Das Verteidigungsministerium hat eine Belohnung von bis zu 200 Millionen Pesos für Informationen angekündigt, die zur Identifizierung und Festnahme von Personen führen, die für einen Terroranschlag in Cúcuta, Norte de Santander verantwortlich sind. Der Angriff ereignete sich am frühen Samstagmorgen, dem 1. August 2026, und zielte auf das Polizeikommando, was zu 12 Verletzten führte Offiziere und drei Zivilisten. Laut Minister Pedro Sánchez sind die Täter Mitglieder der Revolutionären Streitkräfte Kolumbiens (FARC), obwohl diese Behauptung später korrigiert wurde, um sich auf die Nationalen Befreiungsarmee (ELN) zu beziehen.
Der Angriff, der die Detonation von Sprengstoffen beinhaltete, verursachte erhebliche Schäden an nahe gelegenen Gebäuden und Fahrzeugen und führte zum Tod eines Polizeihundes. Minister Sánchez verurteilte den Angriff entschieden und erklärte, dass die Täter Narcoterroristen sind, die mit der ELN verbunden sind, einer Organisation, die mit zahlreichen Verstößen gegen das internationale humanitäre Recht verbunden ist, darunter Mord, Zwangsvertreibung, Rekrutierung von Minderjährigen, Drogenhandel, illegaler Bergbau und andere Verbrechen. Er betonte, dass diese Gruppen keine legitime Sache darstellen, sondern Angst und Verbrechen verbreiten.
Sánchez versicherte der Öffentlichkeit, dass alle Möglichkeiten der öffentlichen Gewalt eingesetzt wurden, um die Bürger zu schützen, den Vorfall zu untersuchen und die Verhaftung der Verantwortlichen zu gewährleisten. Er bekräftigte, dass der Staat mit dem Volk von Cúcuta steht und nicht zulassen wird, dass der Terrorismus seinen Willen der kolumbianischen Gesellschaft auferlegt. Der gewählte Präsident Abelardo De La Espriella verurteilte auch den Angriff scharf und drückte Solidarität mit den verletzten Offizieren und ihren Familien sowie den Bürgern aus, die derzeit in Not sind. Er behauptete, dass der Terrorismus den Wunsch des kolumbianischen Volkes, in Frieden und Sicherheit zu leben, nicht einschüchtern oder unterwerfen würde.

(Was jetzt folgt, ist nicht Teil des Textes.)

(** X16. One push more than the capacity writes past the block, whether
    or not values were popped in between (see X11); here, with no pops. *)
Theorem pushes_beyond_capacity_fault cap vs w :
  0 ≤ cap ≤ INT_MAX → cap < Z.of_nat (length vs) →
  (createDeque cap;; foreach vs pushBack) w = Fault OutOfBounds.
Proof.
  intros Hcap Hlen.
  rewrite <- (take_drop (Z.to_nat cap) vs).
  destruct (drop (Z.to_nat cap) vs) as [|v rest] eqn:Hdrop.
  { apply (f_equal length) in Hdrop. rewrite length_drop in Hdrop. simpl in Hdrop. lia. }
  destruct (foreach_pushBack cap (take (Z.to_nat cap) vs) ltac:(lia) _ []
              (stdout w) (history w) (holds_createDeque cap ltac:(lia))
              ltac:(rewrite length_take; simpl; lia))
    as (dq' & Hrun & Hdq' & Hrear).
  rewrite length_take in Hrear. simpl in Hrear.
  rewrite (bind_ok _ _ w tt _ eq_refl), foreach_app.
  run Hrun. simpl.
  by rewrite (bind_fault _ _ _ _ (pushBack_full cap dq' v _ _ _
                ltac:(lia) Hdq' ltac:(lia))).
Qed.

Lemma pushes_beyond_capacity_fault_witness :
  (createDeque 2;; foreach [5; 1; 4] pushBack) boot = Fault OutOfBounds.
Proof.
  apply (pushes_beyond_capacity_fault 2 [5; 1; 4] boot);
    [unfold INT_MAX; lia | simpl; lia].
Defined.

(** ** A window size so negative that the arithmetic overflows *)

Lemma int_overflow z : z < INT_MIN ∨ INT_MAX < z → int z = Fault Overflow.
Proof.
  intros Hz. unfold int, in_int.
  destruct (Z.leb_spec INT_MIN z), (Z.leb_spec z INT_MAX); simpl; try done; lia.
Qed.

Lemma eviction_of_empty nums k i dq out h fuel :
  dq_size dq = 0 →
  remove_out_of_window k i (W dq out h) = Ok (tt, W dq out h)
  ∧ remove_smaller_loop (S fuel) nums i (W dq out h) = Ok (tt, W dq out h).
Proof.
  intros Hsize. split.
  - unfold remove_out_of_window, isEmpty, bind, deref, ret; simpl. by rewrite Hsize.
  - simpl. unfold isEmpty, bind, deref, ret; simpl. by rewrite Hsize.
Qed.

(** The iteration at position [m = INT_MAX + k + 1], reached with the
    deque holding [m-1] alone (or nothing when [m = 0]). *)
Lemma loop_body_overflows nums n k m dq out h :
  n ≤ INT_MAX → 0 ≤ m < n → k = m - INT_MAX - 1 →
  holds n dq (if decide (m = 0) then [] else [m - 1]) →
  dq_rear dq < m →
  loop_body nums k m (W dq out h) = Fault Overflow.
Proof.
  intros Hmax Hm Hk Hdq Hrear. unfold loop_body. case_decide as Hm0.
  - pose proof Hdq as (_ & _ & _ & Hs & _). simpl in Hs.
    destruct (eviction_of_empty nums k m dq out h (Z.to_nat (dq_size dq)) Hs)
      as [Hrun1 Hrun2].
    run Hrun1. unfold remove_smaller_from_back.
    run (eq_refl : deref (W dq out h) = Ok (dq, W dq out h)).
    run Hrun2.
    destruct (pushBack_spec n dq m [] out h Hmax Hdq ltac:(lia))
      as (dq3 & Hrun3 & _).
    run Hrun3. unfold output_result, bind, lift.
    by rewrite int_overflow by (unfold INT_MIN, INT_MAX in *; lia).
  - unfold remove_out_of_window.
    run (isEmpty_spec _ _ _ out h Hdq).
    rewrite bool_decide_eq_false_2 by done. simpl.
    run (front_spec _ _ _ _ out h Hdq).
    unfold bind, lift.
    by rewrite int_overflow by (unfold INT_MIN, INT_MAX in *; lia).
Qed.

(** X17. A window size below [n - 1 - INT_MAX] makes the scan compute
    [i - k], or [k - 1] for [k = INT_MIN], outside the range of [int]. *)
Theorem extreme_window_overflows nums n k :
  n = Z.of_nat (length nums) → 1 ≤ n ≤ INT_MAX →
  INT_MIN ≤ k < n - 1 - INT_MAX →
  slidingWindowMaximum nums n k = Fault Overflow.
Proof.
  intros Hn Hn1 Hk. set (m := INT_MAX + k + 1).
  assert (0 ≤ m < n) as Hm by (unfold m, INT_MIN, INT_MAX in *; lia).
  unfold slidingWindowMaximum.
  rewrite (bind_ok _ _ boot tt (fresh n) eq_refl). unfold bind at 1.
  rewrite (for_loop_passes_through nums n k m) by lia.
  assert (∃ dq h, foreach (seqZ 0 m) (loop_body nums k) (fresh n)
                    = Ok (tt, W dq (val nums <$> seqZ 0 m) h)
                  ∧ holds n dq (if decide (m = 0) then [] else [m - 1])
                  ∧ dq_rear dq < m) as (dq & h & Hrun & Hdq & Hrear).
  { destruct (decide (m = 0)) as [Hm0|Hm0].
    - rewrite Hm0. eexists _, []. split; [reflexivity|].
      split; [apply holds_createDeque; lia|simpl; lia].
    - destruct (foreach_nonpositive_window_upto nums n k (Z.to_nat m) Hn
                  ltac:(lia) ltac:(unfold m, INT_MIN, INT_MAX in *; lia)
                  ltac:(lia) ltac:(unfold m in *; lia))
        as (dq & h & Hrun & Hdq & Hrear).
      rewrite Z2Nat.id in Hrun, Hdq, Hrear by lia.
      exists dq, h. split; [done|]. split; [|done].
      by destruct (Z.to_nat m) eqn:Hnat; [lia|]. }
  run Hrun. simpl. rewrite (proj2 (Z.ltb_lt _ _)) by lia.
  by rewrite (bind_fault _ _ _ _ (loop_body_overflows nums n k m dq _ h
                ltac:(lia) Hm ltac:(unfold m; lia) Hdq Hrear)).
Qed.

De La Espriella forderte die Identifizierung, Verhaftung und Strafverfolgung der Verantwortlichen unter vollem Gewicht des Gesetzes. Seine Botschaft unterstrich die Unterstützung für die Helden der öffentlichen Kraft und betonte, dass sie nicht allein sind und dass Kolumbien und sein Volk hinter ihnen stehen. , wobei acht Polizisten verletzt, drei Zivilisten verletzt und ein Polizeihund getötet wurden.

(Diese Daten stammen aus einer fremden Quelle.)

(** The catalog request refused. *)
Lemma fetch_page_raises_witness :
  result (AudiobookScraper.fetch_page (H := Fixtures.offline) Fixtures.kubus)
    Fixtures.empty_world = inl (RequestException "Connection refused").
Proof.
  apply (fetch_page_raises (H := Fixtures.offline) Fixtures.kubus Fixtures.empty_world
           "Connection refused").
  reflexivity.
Defined.

(** The fixture catalog: three of its four candidates have a [data-id]. *)
Lemma extract_audiobook_data_requests_witness :
  clock (after (AudiobookScraper.extract_audiobook_data (H := Fixtures.site) Fixtures.kubus
                  Fixtures.catalog) Fixtures.empty_world) = 3%nat.
Proof.
  apply (extract_audiobook_data_requests (H := Fixtures.site) Fixtures.kubus Fixtures.catalog
           Fixtures.empty_world _
           [AudiobookScraper.mkAudiobook "Story A" None (Some "http://x/a.mp3");
            AudiobookScraper.mkAudiobook "Story B" (Some "http://x/c.jpg")
              (Some "http://x/a.mp3");
            AudiobookScraper.mkAudiobook "Story C" (Some "http://x/c.jpg") None]).
  vm_compute. reflexivity.
Defined.

(** The candidate of the fixture catalog that has no [data-id]. *)
Lemma extract_one_without_data_id_witness :
  result (AudiobookScraper.extract_one (H := Fixtures.site) Fixtures.kubus
            Fixtures.item_without_id []) Fixtures.empty_world = inr [] /\
  clock (after (AudiobookScraper.extract_one (H := Fixtures.site) Fixtures.kubus
                  Fixtures.item_without_id []) Fixtures.empty_world) = 0%nat /\
  List.last (log (after (AudiobookScraper.extract_one (H := Fixtures.site) Fixtures.kubus
                           Fixtures.item_without_id []) Fixtures.empty_world)) (INFO, "")
  = (WARNING, "Skipping audiobook with missing title or data-id: None").
Proof.
  apply (extract_one_without_data_id (H := Fixtures.site) Fixtures.kubus
           Fixtures.item_without_id [] Fixtures.empty_world).
  reflexivity.
Defined.

(** A candidate with a [data-id] and a title of spaces. *)
Lemma extract_one_blank_title_witness :
  let div := Bs4.Tag "div" {[ "class" := "audiobook"; "data-id" := "41" ]}
               [Bs4.Tag "div" {[ "class" := "title" ]} [Bs4.NavigableString "   "]] in
  let run := AudiobookScraper.extract_one (H := Fixtures.site) Fixtures.kubus div [] in
  result run Fixtures.empty_world = inr [] /\
  clock (after run Fixtures.empty_world) = 1%nat.
Proof.
  intros div run.
  destruct (extract_one_blank_title (H := Fixtures.site) Fixtures.kubus div []
              (match result run Fixtures.empty_world with inr rs => rs | inl _ => [] end)
              Fixtures.empty_world (after run Fixtures.empty_world)) as [Hrs Hc].
  - reflexivity.
  - vm_compute. reflexivity.
  - split; [vm_compute; reflexivity|exact Hc].
Defined.

(** The template of [main]. *)
Lemma detail_url_template_witness :
  AudiobookScraper.detail_url Fixtures.kubus "42" = "https://kubus.pl/?p=" +:+ "42" +:+ "".
Proof.
  apply (detail_url_template Fixtures.kubus "https://kubus.pl/?p=" "" "42"); reflexivity.
Defined.

(** ** The paths of different items *)







(** ** What the processor can do to the world *)
Section ProcessEffect.
Context `{Collaborators}.
Import FileManager AudiobookProcessor.

Lemma download_file_clock (url : option string) (p : string) (n : Z) (w : World) :
  (clock w <= clock (after (download_file url p n) w) <= S (clock w))%nat.
Proof.
  unfold after, download_file, try_except, mbind, M_bind, logging, Requests.get. simpl.
  destruct url as [u|]; simpl; [|lia].
  destruct (http_get (clock w) u ∅) as [msg|r]; simpl; [lia|].
  unfold Requests.raise_for_status. destruct (Requests.is_error r); simpl; [lia|].
  unfold Fs.open_wb. simpl. destruct (bool_decide (p ∈ dirs w)); simpl; [lia|].
  match goal with |- context [Fs.write_all ?p ?c ?w0] =>
    rewrite (write_all_spec p c w0 []) by (simpl; apply lookup_insert_eq) end.
  simpl. lia.
Qed.

Lemma attempt_mp3_clock (url : option string) (p : string) (a : Z) (w : World) :
  (clock w <= clock (after (attempt_mp3 url p a) w) <= S (clock w))%nat.
Proof.
  unfold after, attempt_mp3, mbind, M_bind, logging, Requests.get. simpl.
  destruct url as [u|]; simpl; [|lia].
  destruct (http_get (clock w) u mp3_headers) as [msg|r]; simpl; [lia|].
  unfold Requests.raise_for_status. destruct (Requests.is_error r); simpl; [lia|].
  destruct (content r) as [|c0 cs]; simpl; [lia|].
  unfold Fs.open_wb. simpl. destruct (bool_decide (p ∈ dirs w)); simpl; [lia|].
  match goal with |- context [Fs.write_all ?p ?c ?w0] =>
    rewrite (write_all_spec p c w0 []) by (simpl; apply lookup_insert_eq) end.
  unfold Fs.st_size, Fs.read, mbind, M_bind. simpl. rewrite lookup_insert_eq. simpl.
  destruct (_ =? 0); simpl; lia.
Qed.

Lemma download_mp3_loop_clock (left : nat) (url : option string) (p : string) (m a : Z)
    (w : World) :
  (clock w <= clock (after (download_mp3_loop left url p m a) w) <= clock w + left)%nat.
Proof.
  revert a w. induction left as [|left IH]; intros a w; [simpl; lia|].
  unfold after. cbn [download_mp3_loop]. unfold try_except.
  pose proof (attempt_mp3_clock url p a w) as Ha. unfold after in Ha.
  destruct (attempt_mp3 url p a w) as [[e|[]] w1]; simpl in *; [|lia].
  destruct (is_RequestException_or_ValueError e); [|simpl; lia].
  unfold mbind, M_bind, logging at 1. simpl.
  match goal with |- context [download_mp3_loop left url p m ?a' ?w0] =>
    pose proof (IH a' w0) as Hl end.
  unfold after in Hl. simpl in Hl. lia.
Qed.

Lemma set_mp3_metadata_effect (mp3 name album cover : string) (w : World) :
  (forall q, q <> mp3 ->
     files (after (set_mp3_metadata mp3 name album cover) w) !! q = files w !! q) /\
  dirs (after (set_mp3_metadata mp3 name album cover) w) = dirs w /\
  clock (after (set_mp3_metadata mp3 name album cover) w) = clock w.
Proof.
  unfold after, set_mp3_metadata, called, load_tags, save_tags, Fs.read, Fs.put,
    logging, mbind, M_bind. simpl.
  destruct (files w !! mp3) as [b|] eqn:Hb; simpl; [|auto].
  destruct (ID3_load b) as [t0| |msg]; simpl; [| |auto];
    (destruct (files w !! cover) as [d|]; simpl; [|auto]);
    rewrite Hb; simpl; (split; [intros q Hq; by rewrite lookup_insert_ne|auto]).
Qed.

(** What a run of [process] can have done, however it ended. *)
Lemma process_effect (name album dest : string) (cl al : option string) (w : World) :
  let self := make name cl al album dest in
  let w' := after (process self) w in
  (forall q, q <> cover_path self -> q <> mp3_path self -> files w' !! q = files w !! q) /\
  (forall d, files w !! cover_path self = Some d ->
     files w' !! cover_path self = Some d /\ (clock w' <= clock w + 3)%nat) /\
  (dirs w' = dirs w \/ dirs w' = {[folder_path self]} ∪ dirs w) /\
  (clock w <= clock w' <= clock w + 4)%nat.
Proof.
  intros self w'. subst w'. unfold after, process, mbind, M_bind, Fs.mkdir.
  destruct (files w !! folder_path self) eqn:Hf; [simpl; repeat split; auto; lia|].
  cbv beta iota.
  unfold Fs.exists_.
  set (wa := with_dirs ({[folder_path self]} ∪ dirs w) w).
  match goal with |- context [?m wa] =>
    lazymatch m with (if _ then _ else _) => set (mc := m) end end.
  assert (Hc : only_wrote (cover_path self) wa (after mc wa) /\
               (clock wa <= clock (after mc wa) <= S (clock wa))%nat /\
               (forall d, files w !! cover_path self = Some d ->
                  files (after mc wa) !! cover_path self = Some d /\
                  clock (after mc wa) = clock wa)).
  { subst mc. destruct (Fs.present (cover_path self) wa) eqn:Hp; cbn [negb].
    - unfold after. simpl. split; [apply only_wrote_refl|]. split; [lia|]. auto.
    - unfold after, mbind, M_bind, logging at 1. simpl.
      match goal with |- context [download_file ?u ?p ?n ?w0] =>
        pose proof (download_file_frame u p n w0) as Hfr;
        pose proof (download_file_clock u p n w0) as Hck end.
      split; [eapply only_wrote_trans; [|exact Hfr]; repeat split|].
      split; [simpl in Hck; exact Hck|].
      intros d Hd. unfold Fs.present in Hp. simpl in Hp. rewrite Hd in Hp.
      rewrite bool_decide_eq_true_2 in Hp by eauto. discriminate. }
  unfold after in Hc. clearbody mc. destruct (mc wa) as [[e|[]] wb]; simpl in Hc; cbv beta iota;
    destruct Hc as ((Hd1 & _ & Hf1) & Hc1 & Hk1); simpl in Hd1, Hf1, Hc1.
  { split; [intros q Hq _; by apply Hf1|].
    split; [intros d Hd; destruct (Hk1 d Hd) as [Hk Hck]; simpl; split; [done|lia]|].
    split; [right; exact Hd1|simpl; lia]. }
  match goal with |- context [?m wb] =>
    lazymatch m with (if _ then _ else _) => set (mm := m) end end.
  assert (Hm : only_wrote (mp3_path self) wb (after mm wb) /\
               (clock wb <= clock (after mm wb) <= clock wb + 3)%nat).
  { subst mm. destruct (Fs.present _ wb); cbn [negb].
    - unfold after. simpl. split; [apply only_wrote_refl|lia].
    - unfold after, mbind, M_bind, logging at 1. simpl. unfold download_mp3.
      match goal with |- context [download_mp3_loop ?l ?u ?p ?m ?a ?w0] =>
        pose proof (download_mp3_loop_frame l u p m a w0) as Hfr;
        pose proof (download_mp3_loop_clock l u p m a w0) as Hck end.
      split; [eapply only_wrote_trans; [|exact Hfr]; repeat split|].
      simpl in Hck. exact Hck. }
  unfold after in Hm. clearbody mm. destruct (mm wb) as [[e|[]] wc]; simpl in Hm; cbv beta iota;
    destruct Hm as ((Hd2 & _ & Hf2) & Hc2).
  { split; [intros q Hq1 Hq2; rewrite Hf2, Hf1 by done; reflexivity|].
    split; [intros d Hd; destruct (Hk1 d Hd) as [Hk Hck]; simpl;
            rewrite Hf2 by apply cover_ne_mp3; split; [done|lia]|].
    split; [right; simpl; congruence|simpl; lia]. }
  unfold logging at 1. simpl.
  match goal with |- context [set_mp3_metadata ?a ?b ?c ?d ?w0] =>
    pose proof (set_mp3_metadata_effect a b c d w0) as (Hf3 & Hd3 & Hc3) end.
  unfold after in Hf3, Hd3, Hc3.
  destruct (set_mp3_metadata _ _ _ _ _) as [[e|[]] wd]; simpl in *.
  - split; [intros q Hq1 Hq2; rewrite Hf3, Hf2, Hf1 by done; reflexivity|].
    split; [intros d Hd; destruct (Hk1 d Hd) as [Hk Hck]; simpl;
            rewrite Hf3, Hf2 by apply cover_ne_mp3; split; [done|lia]|].
    split; [right; simpl; congruence|simpl; lia].
  - split; [intros q Hq1 Hq2; rewrite Hf3, Hf2, Hf1 by done; reflexivity|].
    split; [intros d Hd; destruct (Hk1 d Hd) as [Hk Hck]; simpl;
            rewrite Hf3, Hf2 by apply cover_ne_mp3; split; [done|lia]|].
    split; [right; simpl; congruence|simpl; lia].
Qed.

Die Regionalregierung von Norte de Santander hat auch eine Belohnung von 100 Millionen Pesos für Informationen angeboten, die zur Festnahme der Verantwortlichen führen. Dieser Vorfall ist der dritte Angriff auf die Polizei innerhalb einer Woche. Am Mittwoch, dem 1. August, gab es einen Angriff auf die Karawane von Oberst Jorge Bernal, Kommandeur der Polizei von Norte de Santander, in El Zulia, wodurch zwei Beamte verletzt wurden, aber der Angriff zurückgeschlagen wurde.
Diese Vorfälle deuten auf ein wachsendes Muster von Gewalt in Cúcuta hin, das auf den Zusammenstoß zwischen mehreren illegalen Gruppen, lokalen Banden und ausländischen Einrichtungen, die in der Gegend operieren, zurückgeführt wird.
Cepeda betonte, dass Gewalt niemals ein gerechtfertigtes Instrument in der demokratischen Politik ist, und forderte die Behörden auf, den Vorfall gründlich zu untersuchen, alle Beteiligten zu identifizieren und die rechtliche Rechenschaftspflicht sicherzustellen.